_What the exercise asks_
Return exactly the lines that run from the one containing "f s | None => Ret s end" to the end of the entries, with both ends included.

* * * *

(* ===== verification/Pressure.v ===== *)
(** * redsocks: connection pressure

    Models how redsocks.c limits its connections: the count of clients, the
    listeners that are switched off at the limit or when the system has no
    descriptors left, the timer that switches them on again, and the dropping of
    idle connections.  Times are in microseconds; [now] is what [gettimeofday]
    says, which may go backwards. *)
From S2P Require Import Prelude.
#[local] Open Scope Z_scope.

(** From the section [base] of the configuration. *)
Record limits := Limits { conn_limit : Z; idle_limit : Z; backoff_limit : Z }.

Record member := Member { cid : nat; last_event : Z }.
(** An instance: whether its listener is added to the event loop, and its clients. *)
Record listener := Listener { listening : bool; members : list member }.
(** [redsocks_conn], [accept_backoff_ms], [accept_backoff_ev] with its delay if it is
    pending, and [instances]. *)
Record pool := Pool { conn : Z; backoff : Z; timer : option Z; insts : list listener }.

Definition set_conn n (s : pool) : pool := Pool n (backoff s) (timer s) (insts s).
Definition set_backoff n (s : pool) : pool := Pool (conn s) n (timer s) (insts s).
Definition set_timer t (s : pool) : pool := Pool (conn s) (backoff s) t (insts s).
Definition set_insts l (s : pool) : pool := Pool (conn s) (backoff s) (timer s) l.

Section Pressure.
Context (L : limits).

Definition set_listening (b : bool) (s : pool) : pool := set_insts (map (λ i, Listener b (members i)) (insts s)) s.
Definition accept_enable : pool → pool := set_listening true.

Definition conn_pressure_lowered (s : pool) : pool :=
  if conn_limit L <=? conn s then s
  else match timer s with Some _ => accept_enable (set_timer None s) | None => s end.

(** [n] descriptors are closed with success. *)
Definition redsocks_close_internal (n : nat) (s : pool) : pool := Nat.iter n conn_pressure_lowered s.

Definition has_member (id : nat) (i : listener) : bool := existsb (λ c, (cid c =? id)%nat) (members i).
Definition remove_member (id : nat) (i : listener) : listener := Listener (listening i) (List.filter (λ c, negb (cid c =? id)%nat) (members i)).
(** The client leaves its list, if it is on one. *)
Definition redsocks_conn_list_del (id : nat) (s : pool) : pool :=
  let s := if existsb (has_member id) (insts s) then set_insts (map (remove_member id) (insts s)) (set_conn (u32 (conn s - 1)) s) else s in
  conn_pressure_lowered s.
(** The part of [redsocks_drop_client] that is about pressure; [closes] descriptors
    are closed before. *)
Definition drop_member (closes id : nat) (s : pool) : pool := redsocks_conn_list_del id (redsocks_close_internal closes s).

(** What the outside says during a callback: the time, a random number, and how
    many descriptors each client has. *)
Record outside := Outside { now : Z; random : Z; closes : nat → nat }.

Definition max_idle : Z := idle_limit L * 1000000.
Fixpoint drop_idle (e : outside) (cs : list member) (s : pool) (best_next : Z) : pool * Z :=
  match cs with
  | [] => (s, best_next)
  | c :: cs =>
      let idle := now e - last_event c in
      if (idle <=? 0) || (max_idle <=? idle) then drop_idle e cs (drop_member (closes e (cid c)) (cid c) s) 0
      else let delay := max_idle - idle in drop_idle e cs s (if delay <? best_next then delay else best_next)
  end.
(** The lists are walked in their order; dropping a client does not move the others. *)
Definition drop_idle_connections (e : outside) (s : pool) : outcome (pool * Z) :=
  _ ← assert (0 <? idle_limit L);
  Ret (drop_idle e (concat (map members (insts s))) s max_idle).

Definition clamp (v lo hi : Z) : Z := let v := if v <? lo then lo else v in if hi <? v then hi else v.

Definition back_off (e : outside) (next : option Z) (s : pool) : outcome pool :=
  let ms := clamp (u32 (u32 (Z.shiftl (backoff s) 1) + 1)) 1 (backoff_limit L) in
  _ ← assert (negb (ms =? 0));
  let delay := u32 (u32 (random e) mod ms + 1) in
  let tvdelay := delay * 1000 in
  let tvdelay := match next with Some n => if n <? tvdelay then n else tvdelay | None => tvdelay end in
  Ret (set_listening false (set_timer (Some tvdelay) (set_backoff ms s))).
Definition conn_pressure (e : outside) (s : pool) : outcome pool :=
  if negb (idle_limit L =? 0) then
    '(s, next) ← drop_idle_connections e s;
    if next =? 0 then Ret s else back_off e (Some next) s
  else back_off e None s.

(** [socket] fails or not. *)
Definition conn_pressure_ongoing (socket_fails : bool) (s : pool) : bool := (conn_limit L <=? conn s) || socket_fails.
(** The timer has fired: it is not pending any more. *)
Definition redsocks_accept_backoff (e : outside) (socket_fails : bool) (s : pool) : outcome pool :=
  let s := set_timer None s in
  if conn_pressure_ongoing socket_fails s then conn_pressure e s else Ret (accept_enable s).

Definition add_member (i id : nat) (t : Z) (s : pool) : pool := set_insts (alter (λ l, Listener (listening l) (Member id t :: members l)) i (insts s)) s.
Definition redsocks_conn_list_add (e : outside) (i id : nat) (t : Z) (s : pool) : outcome pool :=
  _ ← assert (conn s <? conn_limit L);
  let s := set_conn (u32 (conn s + 1)) (add_member i id t s) in
  if conn_limit L <=? conn s then conn_pressure e s else Ret s.

(** How the calls of [redsocks_accept_client] end: [accept] fails, for want of
    descriptors or not; something fails before the client is allocated, or before it
    is on the list; or it is added to the list, and then reading cannot be enabled,
    the relay cannot be connected after [n] descriptors were closed, or all is well. *)
Inductive accepted := AFails (no_fds : bool) | ASetup (n : nat) | AClient (n m : nat) | AEnableFails (t : Z) (n : nat) | ARelayFails (t : Z) (n m : nat) | ADone (t : Z).

(** [client] is used: it must not have been freed. *)
Definition live (id : nat) (s : pool) : outcome unit := assert (existsb (has_member id) (insts s)).
Definition accept_client (e : outside) (i id : nat) (a : accepted) (s : pool) : outcome pool :=
  _ ← assert (conn s <? conn_limit L);
  match a with
  | AFails no_fds => if no_fds then conn_pressure e s else Ret s
  | ASetup n => Ret (redsocks_close_internal n (set_backoff 0 s))
  | AClient n m => Ret (redsocks_close_internal m (drop_member n id (set_backoff 0 s)))
  | AEnableFails t n =>
      s ← redsocks_conn_list_add e i id t (set_backoff 0 s);
      _ ← live id s; Ret (drop_member n id s)
  | ARelayFails t n m =>
      s ← redsocks_conn_list_add e i id t (set_backoff 0 s);
      _ ← live id s; Ret (drop_member m id (redsocks_close_internal n s))
  | ADone t => s ← redsocks_conn_list_add e i id t (set_backoff 0 s); _ ← live id s; Ret s
  end.

Definition touch (id : nat) (t : Z) (i : listener) : listener := Listener (listening i) (map (λ c, if (cid c =? id)%nat then Member id t else c) (members i)).

(** ** Events

    A connection arrives at listener [i], which must be on; the timer fires, if it is
    pending; a client shows activity, is dropped, or closes some descriptors. *)
Inductive event := EAccept (e : outside) (i id : nat) (a : accepted) | ETimer (e : outside) (socket_fails : bool) | ETouch (id : nat) (t : Z) | EDrop (n id : nat) | EClose (n : nat).
Definition pstep (ev : event) (s : pool) : outcome pool :=
  match ev with
  | EAccept e i id a =>
      match insts s !! i with Some l => if listening l then accept_client e i id a s else Ret s | None => Ret s end
  | ETimer e f => match timer s with Some _ => redsocks_accept_backoff e f s | None => Ret s end
  | ETouch id t => Ret (set_insts (map (touch id t) (insts s)) s)
  | EDrop n id => if existsb (has_member id) (insts s) then Ret (drop_member n id s) else Ret s
  | EClose n => Ret (redsocks_close_internal n s)
  end.
Fixpoint prun (evs : list event) (s : pool) : outcome pool :=
  match evs with [] => Ret s | ev :: evs => s ← pstep ev s; prun evs s end.
(** After [redsocks_init]: [n] instances that listen. *)
Definition pool_init (n : nat) : pool := Pool 0 0 None (replicate n (Listener true [])).
End Pressure.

* * * *

_Your solution_
  | ETimer e f => match timer s with Some _ => redsocks_accept_backoff e f s | None => Ret s end
  | ETouch id t => Ret (set_insts (map (touch id t) (insts s)) s)
  | EDrop n id => if existsb (has_member id) (insts s) then Ret (drop_member n id s) else Ret s
  | EClose n => Ret (redsocks_close_internal n s)
  end.
Fixpoint prun (evs : list event) (s : pool) : outcome pool :=
  match evs with [] => Ret s | ev :: evs => s ← pstep ev s; prun evs s end.
(** After [redsocks_init]: [n] instances that listen. *)
Definition pool_init (n : nat) : pool := Pool 0 0 None (replicate n (Listener true [])).
End Pressure.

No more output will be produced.